To prove my points to non-believers, I just completed several tests. My MS was sitting in my garage OFF, with only the driver door open, no music playing, and I wasn't fiddling with the IC or CID. Before each test, I performed a full CID reboot (foot on brake version), then waited at least 5 minutes for it to settle down, Nav maps being fully displayed and my WiFi connection having been re-established.
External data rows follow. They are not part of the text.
(** * Capacity estimator of the metrics-pipeline simulator

    Shallow embedding of [src/lib/calculations.ts]: the input normalizer,
    the flow model, the five resource estimators, the status classifier,
    the instance-scaling explorer and [formatNumber].

    The program computes on JavaScript numbers.  The estimator is written
    once, over an interface of the operations it uses ([JS.Number]), and
    read at two carriers:
    - [Float64]: IEEE-754 binary64 as specified by [SpecFloat] (the exact
      values a JavaScript engine produces, with NaN, infinities, signed
      zeros, rounding and overflow); every definition computes;
    - [Ideal]: the real numbers, that is the same formulas with rounding
      and overflow set aside, for laws that hold of the formulas
      themselves. *)

From Stdlib Require Import ZArith QArith Reals Lra Lia List String Ascii Bool.
From Stdlib Require Import Floats.SpecFloat DecimalString.
Import ListNotations.

Set Implicit Arguments.

(** ** JavaScript numbers *)

Module JS.

(** The operations on numbers that [calculations.ts] uses. *)
Class Number (N : Type) : Type := {
  lit : Q -> N;                 (* a numeric literal of the source text *)
  add : N -> N -> N;
  sub : N -> N -> N;
  mul : N -> N -> N;
  div : N -> N -> N;
  ltb : N -> N -> bool;         (* a < b *)
  leb : N -> N -> bool;         (* a <= b *)
  truthy : N -> bool;           (* ToBoolean: false at 0, -0 and NaN *)
  Math_max : N -> N -> N;
  Math_min : N -> N -> N;
  Math_ceil : N -> N;
  Math_round : N -> N;
  Math_log10 : N -> N
}.
(** X1. The name [lookup_country] returns occurs in the name pycountry gave,
    holds no comma, and holds no space unless that name had a comma. *)
Theorem lookup_country_shape (pyc : string -> result string)
    (code name : string) :
  pyc code = Ok name ->
  exists r,
    lookup_country pyc code = Ok r /\
    str_in r name = true /\
    has_char "," r = false /\
    (has_char "," name = false -> has_char " " r = false).
Proof.
  intros Hpyc. exists (resolve_name name).
  split; [apply lookup_country_resolve_name, Hpyc|].
  unfold resolve_name. destruct (has_char "," name) eqn:Hcomma.
  - repeat split.
    + apply str_in_prefix, prefix_segment_before_first.
    + apply has_char_segment_before_first.
    + discriminate.
  - destruct (has_char " " name) eqn:Hspace.
    + destruct (segment_after_last_suffix " " name) as [pre Hpre].
      repeat split.
      * rewrite Hpre at 2. apply str_in_app_r, str_in_prefix, prefix_refl.
      * destruct (has_char "," (segment_after_last " " name)) eqn:Hc;
          [|reflexivity].
        rewrite Hpre, has_char_app, Hc, orb_true_r in Hcomma. discriminate.
      * intros _. apply has_char_segment_after_last.
    + repeat split; auto. apply str_in_prefix, prefix_refl.
Qed.

Lemma lookup_country_shape_witness :
  exists r,
    lookup_country examples.pycountry_lookup "za" = Ok r /\
    str_in r "South Africa" = true /\
    has_char "," r = false /\
    (has_char "," "South Africa" = false -> has_char " " r = false).
Proof.
  apply (lookup_country_shape examples.pycountry_lookup "za" "South Africa").
  reflexivity.
Defined.

End resolved_name.

(** ** More on the country and time-series routes *)

Section routes.
Import Py spec main.

Lemma length_lower (s : string) : String.length (lower s) = String.length s.
Proof. induction s as [|c s IH]; simpl; [reflexivity|]. rewrite IH. reflexivity. Qed.

Lemma is_code_lower (cn cn' : string) :
  lower cn = lower cn' -> is_code cn = is_code cn'.
Proof.
  intros Heq. unfold is_code.
  rewrite <- (length_lower cn), <- (length_lower cn'), Heq. reflexivity.
Qed.

Lemma lower_ascii_idempotent (c : ascii) :
  lower_ascii (lower_ascii c) = lower_ascii c.
Proof. destruct c as [[] [] [] [] [] [] [] []]; reflexivity. Qed.

Lemma lower_idempotent (s : string) : lower (lower s) = lower s.
Proof.
  induction s as [|c s IH]; simpl; [reflexivity|].
  rewrite lower_ascii_idempotent, IH. reflexivity.
Qed.

(** X2. ASCII queries are case-insensitive.  An ASCII country name that is
    not taken for a code gets the same answer, on both routes, in any letter
    case and whatever the pycountry data; an ASCII time-series case gets the
    same answer in any letter case; in particular each gets the answer of
    its lowercased form. *)
Theorem queries_are_case_insensitive (pyc pyc' : string -> result string)
    (api : NovelCoronaAPI) (api2 : NovelCoronaAPIv2) (q q' : string) :
  is_ascii q = true -> is_ascii q' = true ->
  lower q = lower q' ->
  (is_code q = false ->
   country pyc api q = country pyc' api q' /\
   get_country pyc api2 q = get_country pyc' api2 q') /\
  timeseries api q = timeseries api q' /\
  get_time_series api2 q = get_time_series api2 q' /\
  timeseries api (lower q) = timeseries api q /\
  get_time_series api2 (lower q) = get_time_series api2 q.
Proof.
  intros _ _ Heq. split; [|split; [|split; [|split]]].
  - intros Hq. pose proof Hq as Hq'. rewrite (is_code_lower q q' Heq) in Hq'.
    split.
    + unfold country, country_try. rewrite Hq, Hq', Heq. reflexivity.
    + unfold get_country, get_country_try. rewrite Hq, Hq', Heq. reflexivity.
  - unfold timeseries. rewrite Heq. reflexivity.
  - unfold get_time_series. rewrite Heq. reflexivity.
  - unfold timeseries. rewrite lower_idempotent. reflexivity.
  - unfold get_time_series. rewrite lower_idempotent. reflexivity.
Qed.

Lemma queries_are_case_insensitive_witness :
  (is_code "THAILAND" = false ->
   country examples.pycountry_lookup examples.api_v1 "THAILAND"
   = country (fun _ => Ok "Atlantis") examples.api_v1 "thailand" /\
   get_country examples.pycountry_lookup examples.api_v2 "THAILAND"
   = get_country (fun _ => Ok "Atlantis") examples.api_v2 "thailand") /\
  timeseries examples.api_v1 "THAILAND" = timeseries examples.api_v1 "thailand" /\
  get_time_series examples.api_v2 "THAILAND"
  = get_time_series examples.api_v2 "thailand" /\
  timeseries examples.api_v1 (lower "THAILAND")
  = timeseries examples.api_v1 "THAILAND" /\
  get_time_series examples.api_v2 (lower "THAILAND")
  = get_time_series examples.api_v2 "THAILAND".
Proof.
  apply (queries_are_case_insensitive examples.pycountry_lookup
           (fun _ => Ok "Atlantis") examples.api_v1 examples.api_v2
           "THAILAND" "thailand"); reflexivity.
Defined.

(** The comprehension of [get_country] on records that all have a string
    location. *)
Lemma filterM_well_formed (test : string -> bool) (records : list value) :
  Forall well_formed_record records ->
  filterM (fun i => loc ← location_lower i; Ok (test loc)) records
  = Ok (List.filter
          (fun r => match r with
                    | VDict rec =>
                        match dict_get rec "location" with
                        | Some (VStr loc) => test (lower loc)
                        | _ => false
                        end
                    | _ => false
                    end) records).
Proof.
  induction 1 as [|r records (rec & loc & -> & Hloc) _ IH];
    [reflexivity|].
  cbn [filterM List.filter]. rewrite IH. simpl. rewrite Hloc. simpl.
  destruct (test (lower loc)); reflexivity.
Qed.

Lemma first_filter {A} (f : A -> bool) (l : list A) :
  first (List.filter f l)
  = match List.find f l with
    | Some x => Ok x
    | None => Raise IndexError
    end.
Proof.
  induction l as [|x l IH]; simpl; [reflexivity|].
  destruct (f x); [reflexivity|exact IH].
Qed.

Lemma find_ext {A} (f g : A -> bool) (l : list A) :
  (forall x, f x = g x) -> List.find f l = List.find g l.
Proof.
  intros Hfg. induction l as [|x l IH]; simpl; [reflexivity|].
  rewrite Hfg, IH. reflexivity.
Qed.
(** * sheepapp: the scoring pipeline, embedded and checked against its specification

    The Python package [sheepapp] ranks breeding animals from herd records.
    This development embeds the parts of it that the specification's claims
    speak about, and the code around them:

    - [sheepapp/core/models.py]             (module [Models])
    - [sheepapp/config_presets/presets.py]  (module [Presets])
    - [sheepapp/processing/cleaner.py]      (module [Cleaner], the dtypes)
    - [sheepapp/processing/grouping.py]     (module [Grouping])
    - [sheepapp/processing/standardizer.py] (module [Standardizer])
    - [sheepapp/metrics/calculator.py]      (module [Calculator])
    - [sheepapp/scoring/filters.py]         (modules [Filters], [SoftFilters])
    - [sheepapp/scoring/ranker.py]          (modules [Ranker], [Rams])
    - [sheepapp/scoring/engine.py]          (module [Engine])

    Numbers.  The program computes on IEEE doubles held in pandas columns.
    A cell of a frame is written as the rational that its double denotes;
    a missing value is [None].  The scoring layer (category scores,
    composite score, ranks, filters, percentiles) is embedded on exact
    rationals: its theorems are about the algorithms, rounding apart.
    Where the outcome of the program turns on rounding or on [NaN] as a
    number, in the z-score and in the validation of weights, the embedding
    computes on binary64 numbers ([Float64]).

    Missing values.  In a column of a numpy dtype a missing value is [NaN]
    and every comparison with it is false.  In a column of a nullable
    dtype ([Int64] after cleaning) it is [pd.NA]: a comparison gives
    [pd.NA], which [sum] and [all] skip, which selects no row, and whose
    truth value raises.  The dtypes of a frame are passed beside it
    ([Pandas.Dtypes]) to the functions that depend on them.

    Tables.  A [DataFrame] is a list of column names together with a list of
    rows; a row gives a cell for every column name, and only the cells of
    names listed in [columns] are ever read. *)

From Stdlib Require Import QArith Qabs Qround ZArith List String Ascii Bool Lia Lqa.
From Stdlib Require Import Permutation Sorted DecimalString.
From Stdlib Require Floats.
Import ListNotations.

Local Open Scope string_scope.
Local Open Scope Q_scope.

(* ===================================================================== *)
(** * The pandas operations the program uses *)
(* ===================================================================== *)

Module Pandas.

(** A cell of a numeric column; [None] is [NaN]. A boolean column holds
    [1] for [True] and [0] for [False] (Python's [True == 1]). *)
Definition cell := option Q.

Definition Series := list cell.

Definition Row := string -> cell.

Record DataFrame := mkDataFrame {
  columns : list string;
  rows : list Row
}.

(** [name in df.columns] *)
Definition has_column (df : DataFrame) (name : string) : bool :=
  existsb (String.eqb name) (columns df).

(** [df[name]] *)
Definition column (df : DataFrame) (name : string) : Series :=
  map (fun r => r name) (rows df).

(** [len(df)] *)
Definition len (df : DataFrame) : nat := List.length (rows df).

Definition set_cell (r : Row) (name : string) (v : cell) : Row :=
  fun c => if String.eqb c name then v else r c.

Definition add_column (cols : list string) (name : string) : list string :=
  if existsb (String.eqb name) cols then cols else (cols ++ [name])%list.

(** [df[name] = s] for a series [s] aligned with the rows of [df]. *)
Definition assign (df : DataFrame) (name : string) (s : Series) : DataFrame :=
  {| columns := add_column (columns df) name;
     rows := map (fun rv => set_cell (fst rv) name (snd rv)) (combine (rows df) s) |}.

(** [df[name] = f(row)], the same assignment with the series computed row by row. *)
Definition assign_rowwise (df : DataFrame) (name : string) (f : Row -> cell) : DataFrame :=
  {| columns := add_column (columns df) name;
     rows := map (fun r => set_cell r name (f r)) (rows df) |}.

(** [df[mask]] for a boolean mask computed row by row on a frame with the
    same index. *)
Definition select (df : DataFrame) (mask : Row -> bool) : DataFrame :=
  {| columns := columns df; rows := filter mask (rows df) |}.

(** [s.dropna()] *)
Fixpoint dropna (s : Series) : list Q :=
  match s with
  | [] => []
  | None :: s' => dropna s'
  | Some v :: s' => v :: dropna s'
  end.

(** Python's [sum]: left to right from 0. *)
Definition Qsum (l : list Q) : Q := fold_left Qplus l 0.

(** [s.fillna(v)] on one cell. *)
Definition fillna (v : Q) (c : cell) : cell :=
  match c with
  | None => Some v
  | Some _ => c
  end.

(** [df[cols].mean(axis=1, skipna=True)] on one row: the mean of the cells
    that are not [NaN], and [NaN] when there is none. *)
Definition mean_skipna (cells : list cell) : cell :=
  match dropna cells with
  | [] => None
  | vs => Some (Qsum vs / inject_Z (Z.of_nat (List.length vs)))
  end.

(** [pd.concat(series, axis=1).sum(axis=1)] on one row: [NaN] counts as 0. *)
Definition sum_skipna (cells : list cell) : Q := Qsum (dropna cells).

(** Comparisons of a cell with a number; [NaN] compares false. *)
Definition cell_ge (c : cell) (x : Q) : bool :=
  match c with Some v => Qle_bool x v | None => false end.
Definition cell_le (c : cell) (x : Q) : bool :=
  match c with Some v => Qle_bool v x | None => false end.
Definition cell_lt (c : cell) (x : Q) : bool :=
  match c with Some v => negb (Qle_bool x v) | None => false end.
Definition cell_gt (c : cell) (x : Q) : bool :=
  match c with Some v => negb (Qle_bool v x) | None => false end.
Definition cell_eqb (c : cell) (x : Q) : bool :=
  match c with Some v => Qeq_bool v x | None => false end.

(** The dtypes of a frame, as far as the program depends on them: the
    columns held in a nullable extension dtype ([Int64] after
    [astype('Int64')], [boolean]).  In such a column a missing value is
    [pd.NA]; in every other column (numpy [float64], [bool]) it is [NaN].
    The dtypes are kept beside the frame. *)
Definition Dtypes := string -> bool.

(** The entry of a boolean mask; [None] is [pd.NA]. *)
Definition mask_cell := option bool.

(** The entry that a comparison of a column with a number gives for the
    cell [c], [b] being the outcome on numbers: a [NaN] compares false,
    a [pd.NA] gives [pd.NA]. *)
Definition compared (nullable : bool) (c : cell) (b : bool) : mask_cell :=
  match c with
  | Some _ => Some b
  | None => if nullable then None else Some false
  end.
Thats about as close to the same environment for each test as I could get.

TEST 1) 6829 Songs, composed of 430 Artists, 1196 Albums, 13 Genre and 1 Folder - 161GB in size on a PNY Elite 256GB Stick
  • A 3-level directory structure: YYYY-MM-DD/ALBUM-ALBUMARTIST/tracks
  • It took 21 minutes to scan
  • This becomes my baseline test case
TEST 2) Same 6829 Songs, composed of 430 Artists, 1196 Albums, 13 Genre and 1216 Folders - 161GB in size on a PNY Elite 256GB Stick
  • A 2-level directory structure: ALBUM-ALBUMARTIST/tracks
  • It took 17 minutes to scan
  • I believe this is a good proof point towards my premise point #1. FWIW, this is what I have migrated back to in my MS.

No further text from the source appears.